| What the exercise asks |
From the records below, copy out exactly the lines from the one containing "(dyn : string)." to the one containing "(** [func (m", both included. Add nothing else.

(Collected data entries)
------------------------------------------------------------

(** * embd: GPIO pin arbitration and the HD44780-over-MCP23017 character LCD driver

    A shallow embedding of two parts of the repository:

    - package [embd] (pin registry and GPIO driver): [PinMap.Lookup],
      [gpioDriver.digitalPin], [gpioDriver.Close];
    - package [adafruit_charlcd] (the LCD controller and its I2C connection).

    Go values are modelled as follows.  An [int] is a [Z] (only compared and
    masked, never overflowed); a [byte] is a [Z] in [0, 256) with the
    wrap-around of every operation written out; a slice is a [list]; the Go map
    [map[int]pin] is a [gmap Z pin]; an [error] is an [option] ([None] is
    [nil]).  Calls into collaborators that live outside the modelled code (the
    I2C bus, a pin's [Close], [time.Sleep], the [glog.Infof] notice of the
    GPIO driver) are recorded in an event log that is threaded through every
    operation; what such a call returns is given by an oracle that sees the
    log so far.  The verbose [glog.V] lines of the LCD package have no effect
    on its results and are left out. *)

From Stdlib Require Import ZArith Lia.
From stdpp Require Import base gmap strings list.

Local Open Scope Z_scope.

(* ===================================================================== *)
(** ** Package embd: pin registry and GPIO driver                         *)
(* ===================================================================== *)

Module Embd.

(** [CapNormal int = 1 << iota] and the constants that follow it. *)
Definition CapNormal : Z := Z.shiftl 1 0.
Definition CapI2C : Z := Z.shiftl 1 1.
Definition CapUART : Z := Z.shiftl 1 2.
Definition CapSPI : Z := Z.shiftl 1 3.
Definition CapGPMC : Z := Z.shiftl 1 4.
Definition CapLCD : Z := Z.shiftl 1 5.
Definition CapPWM : Z := Z.shiftl 1 6.

Record PinDesc := mkPinDesc {
  N : Z;
  IDs : list string;
  Caps : Z
}.

(** [type PinMap], a slice of pointers to [PinDesc].  The descriptors are
    never written after the table is built, so a pointer to one is modelled
    by its value. *)
Definition PinMap := list PinDesc.

(** The dynamic value behind the [interface{}] key of [Lookup]: an [int], a
    [string], or a value of some other dynamic type (named by [dyn]). *)
Inductive Key :=
| KeyInt (n : Z)
| KeyString (s : string)
| KeyOther (dyn : string).

(** [for i := range m { if m[i].N == key { return m[i], true } }] *)
Fixpoint lookupInt (m : PinMap) (key : Z) : option PinDesc :=
  match m with
  | [] => None
  | pd :: rest => if Z.eqb (N pd) key then Some pd else lookupInt rest key
  end.

(** [for j := range m[i].IDs { if m[i].IDs[j] == key { ... } }]: does the
    inner loop reach its [return]? *)
Fixpoint idsMatch (ids : list string) (key : string) : bool :=
  match ids with
  | [] => false
  | id :: rest => if String.eqb id key then true else idsMatch rest key
  end.

Fixpoint lookupString (m : PinMap) (key : string) : option PinDesc :=
  match m with
  | [] => None
  | pd :: rest => if idsMatch (IDs pd) key then Some pd else lookupString rest key
  end.

(** [func (m PinMap) Lookup(k interface{})], returning a descriptor pointer
    and a found flag; [nil, false] is [None]. *)
Definition Lookup (m : PinMap) (k : Key) : option PinDesc :=
  match k with
  | KeyInt key => lookupInt m key
  | KeyString key => lookupString m key
  | KeyOther _ => None
  end.

(** Modelled from the spec: the type [digitalPin], whose declaration is in
    another file of the package.  A handle is a pointer; [dp_ref] is the
    identity of the allocation and [dp_n] the physical pin it drives. *)
Record digitalPin := mkDigitalPin {
  dp_ref : nat;
  dp_n : Z
}.

(** [type pin interface { Close() error }]: the value stored per pin is a
    handle of one concrete kind, either a pointer to a [digitalPin] or a
    handle of some other kind. *)
Inductive pin :=
| PinDigital (dp : digitalPin)
| PinOther (kind : string) (ref : nat).

Inductive error :=
| ErrNotFound (key : Key)          (* "gpio: could not find pin matching %q" *)
| ErrModeConflict (key : Key)      (* "... is already initialized for a different mode" *)
| ErrUnsupportedMode (key : Key)   (* "... cannot be used for digital io" *)
| ErrIO (msg : string).            (* an error of the pin transport *)

(** What the driver does to the outside world, in order. *)
Inductive Event :=
| EvInfo (key : Key)               (* glog.Infof: not a dedicated digital io pin *)
| EvOpen (n : Z)                   (* a digital-pin handle is constructed for pin n *)
| EvClose (p : pin).               (* p.Close() *)

Definition World := list Event.

Record gpioDriver := mkGpioDriver {
  pinMap : PinMap;
  initializedPins : gmap Z pin
}.

Definition newGPIODriver (pm : PinMap) : gpioDriver :=
  {| pinMap := pm; initializedPins := ∅ |}.

Definition lookupKey (io : gpioDriver) (key : Key) : option PinDesc :=
  Lookup (pinMap io) key.

(** Modelled from the spec: [newDigitalPin], whose body is in another file of
    the package.  It constructs the handle of pin [n], "delegating physical
    setup to the external digital-pin transport"; that is the one place a pin
    is opened, logged as [EvOpen n].  The new handle is a fresh allocation. *)
Definition newDigitalPin (n : Z) (w : World) : World * digitalPin :=
  (w ++ [EvOpen n], {| dp_ref := length w; dp_n := n |}).

(** [func (io *gpioDriver) digitalPin(key interface{})], returning a handle
    pointer or an error.
    Returns the driver after the call, the log after the call, and the
    result. *)
Definition gpioDriver_digitalPin (io : gpioDriver) (key : Key) (w : World)
  : gpioDriver * World * (digitalPin + error) :=
  match lookupKey io key with
  | None => (io, w, inr (ErrNotFound key))
  | Some pd =>
    let n := N pd in
    match initializedPins io !! n with
    | Some p =>
      match p with
      | PinDigital dp => (io, w, inl dp)
      | PinOther _ _ => (io, w, inr (ErrModeConflict key))
      end
    | None =>
      if Z.eqb (Z.land (Caps pd) CapNormal) 0 then
        (io, w, inr (ErrUnsupportedMode key))
      else
        let w1 := if Z.eqb (Caps pd) CapNormal then w else w ++ [EvInfo key] in
        let '(w2, dp) := newDigitalPin n w1 in
        ({| pinMap := pinMap io;
            initializedPins := <[n := PinDigital dp]> (initializedPins io) |},
         w2, inl dp)
    end
  end.

(** [func (io *gpioDriver) DigitalPin(key interface{}) (DigitalPin, error)] *)
Definition DigitalPin (io : gpioDriver) (key : Key) (w : World) :=
  gpioDriver_digitalPin io key w.

Section Close.

(** What [p.Close()] returns, given the log before the call. *)
Variable pinClose : World -> pin -> option error.

(** The body of [for _, p := range io.initializedPins], on the handles still
    to be visited. *)
Fixpoint closeLoop (ps : list pin) (w : World) : World * option error :=
  match ps with
  | [] => (w, None)
  | p :: rest =>
    match pinClose w p with
    | Some err => (w ++ [EvClose p], Some err)
    | None => closeLoop rest (w ++ [EvClose p])
    end
  end.

(** [func (io *gpioDriver) Close() error].  Go leaves the iteration order of a
    map unspecified: [order] is the order the runtime picks for this call, a
    permutation of the entries of the map. *)
Definition Close (order : list (Z * pin)) (io : gpioDriver) (w : World)
  : gpioDriver * World * option error :=
  let '(w', r) := closeLoop (order.*2) w in (io, w', r).

End Close.

(** *** Vocabulary of the statements *)

(** The descriptor [pd] answers the key [k]: its number is the [int] key, or
    one of its aliases is the [string] key. *)
Definition keyMatches (k : Key) (pd : PinDesc) : Prop :=
  match k with
  | KeyInt n => N pd = n
  | KeyString s => s ∈ IDs pd
  | KeyOther _ => False
  end.

(** The pins opened in a log, in order. *)
Definition opens (w : World) : list Z :=
  omap (λ ev, match ev with EvOpen n => Some n | _ => None end) w.

(** The log entries of closing the handles [ps] one after the other. *)
Definition closeEvents (ps : list pin) : World := EvClose <$> ps.

(** Every close of [ps], performed in order from the log [w], succeeds. *)
Fixpoint allCloseOk (pinClose : World → pin → option error)
    (w : World) (ps : list pin) : Prop :=
  match ps with
  | [] => True
  | p :: rest => pinClose w p = None ∧ allCloseOk pinClose (w ++ [EvClose p]) rest
  end.

(** A caller that acquires the keys one after the other: the driver and the
    log are handed from each [digitalPin] call to the next, the results are
    collected in order. *)
Fixpoint acquireAll (keys : list Key) (io : gpioDriver) (w : World)
  : gpioDriver * World * list (digitalPin + error) :=
  match keys with
  | [] => (io, w, [])
  | key :: rest =>
    let '(io1, w1, r) := gpioDriver_digitalPin io key w in
    let '(io2, w2, rs) := acquireAll rest io1 w1 in
    (io2, w2, r :: rs)
  end.

(** The handles the map holds are digital-pin handles, and the pins opened in
    the log are, without repetition, the pins the map holds. *)
Definition opensMatchMap (io : gpioDriver) (w : World) : Prop :=
  (∀ n p, initializedPins io !! n = Some p → ∃ dp, p = PinDigital dp)
  ∧ NoDup (opens w)
  ∧ (∀ n, n ∈ opens w ↔ is_Some (initializedPins io !! n)).

(** *** Sample data, used to run the statements on concrete inputs *)

Definition sampleBoard : PinMap :=
  [ {| N := 10; IDs := ["P8_31"; "GPIO_10"]; Caps := Z.lor CapNormal CapUART |};
    {| N := 3; IDs := ["I2C1_SDA"]; Caps := CapI2C |};
    {| N := 7; IDs := ["AIN0"]; Caps := CapNormal |} ].

(** A driver on [sampleBoard] whose pin 7 is held by a handle of another kind. *)
Definition sampleDriver : gpioDriver :=
  {| pinMap := sampleBoard;
     initializedPins := {[ 7 := PinOther "analogPin" 0 ]} |}.

Definition samplePinA : pin := PinDigital {| dp_ref := 0; dp_n := 10 |}.
Definition samplePinB : pin := PinDigital {| dp_ref := 1; dp_n := 7 |}.

(** A driver holding two digital pins. *)
Definition sampleHolder : gpioDriver :=
  {| pinMap := sampleBoard;
     initializedPins := <[ 10 := samplePinA ]> {[ 7 := samplePinB ]} |}.

(** A pin transport on which closing pin 7 fails and every other close
    succeeds. *)
Definition samplePinClose (w : World) (p : pin) : option error :=
  match p with
  | PinDigital dp => if Z.eqb (dp_n dp) 7 then Some (ErrIO "unexport failed") else None
  | PinOther _ _ => None
  end.

End Embd.

(* ===================================================================== *)
(** ** Package adafruit_charlcd: the LCD controller and its connections   *)
(* ===================================================================== *)

Module CharLCD.

(** *** Bytes *)

(** A Go [byte]: an integer in [0, 256). *)
Definition byte := Z.

Definition wrap8 (z : Z) : byte := z mod 256.

(** [byte(x)] for an [int] x: the low eight bits. *)
Definition byteOfInt (x : Z) : byte := wrap8 x.

(** [x + y] on bytes. *)
Definition add8 (x y : byte) : byte := wrap8 (x + y).

(** [x << n] on a byte, [n] unsigned: the bits shifted past bit 7 are lost,
    and the result is 0 once [n >= 8]. *)
Definition shl8 (x n : byte) : byte := wrap8 (Z.shiftl x n).

(** [^x] on a byte. *)
Definition not8 (x : byte) : byte := Z.lxor x 255.

(** *** Constants *)

(** [time.Duration], in nanoseconds. *)
Definition Duration := Z.
Definition Microsecond : Duration := 1000.
Definition writeDelay : Duration := 37 * Microsecond.
Definition pulseDelay : Duration := 1 * Microsecond.
Definition clearDelay : Duration := 1520 * Microsecond.

Definition lcdInit : byte := 0x33.
Definition lcdInit4bit : byte := 0x32.

Definition lcdClearDisplay : byte := 0x01.
Definition lcdReturnHome : byte := 0x02.
Definition lcdCursorShift : byte := 0x10.
Definition lcdSetCGRamAddr : byte := 0x40.
Definition lcdSetDDRamAddr : byte := 0x80.

Definition lcdCursorMove : byte := 0x00.
Definition lcdDisplayMove : byte := 0x08.
Definition lcdMoveLeft : byte := 0x00.
Definition lcdMoveRight : byte := 0x04.

Definition entryMode := byte.
Definition displayMode := byte.
Definition functionMode := byte.

Definition lcdSetEntryMode : entryMode := 0x04.
Definition lcdEntryDecrement : entryMode := 0x00.
Definition lcdEntryIncrement : entryMode := 0x02.
Definition lcdEntryShiftOff : entryMode := 0x00.
Definition lcdEntryShiftOn : entryMode := 0x01.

------------------------------------------------------------

| Your response |
| KeyOther (dyn : string).

(** [for i := range m { if m[i].N == key { return m[i], true } }] *)
Fixpoint lookupInt (m : PinMap) (key : Z) : option PinDesc :=
  match m with
  | [] => None
  | pd :: rest => if Z.eqb (N pd) key then Some pd else lookupInt rest key
  end.

(** [for j := range m[i].IDs { if m[i].IDs[j] == key { ... } }]: does the
    inner loop reach its [return]? *)
Fixpoint idsMatch (ids : list string) (key : string) : bool :=
  match ids with
  | [] => false
  | id :: rest => if String.eqb id key then true else idsMatch rest key
  end.

Fixpoint lookupString (m : PinMap) (key : string) : option PinDesc :=
  match m with
  | [] => None
  | pd :: rest => if idsMatch (IDs pd) key then Some pd else lookupString rest key
  end.

(** [func (m PinMap) Lookup(k interface{})], returning a descriptor pointer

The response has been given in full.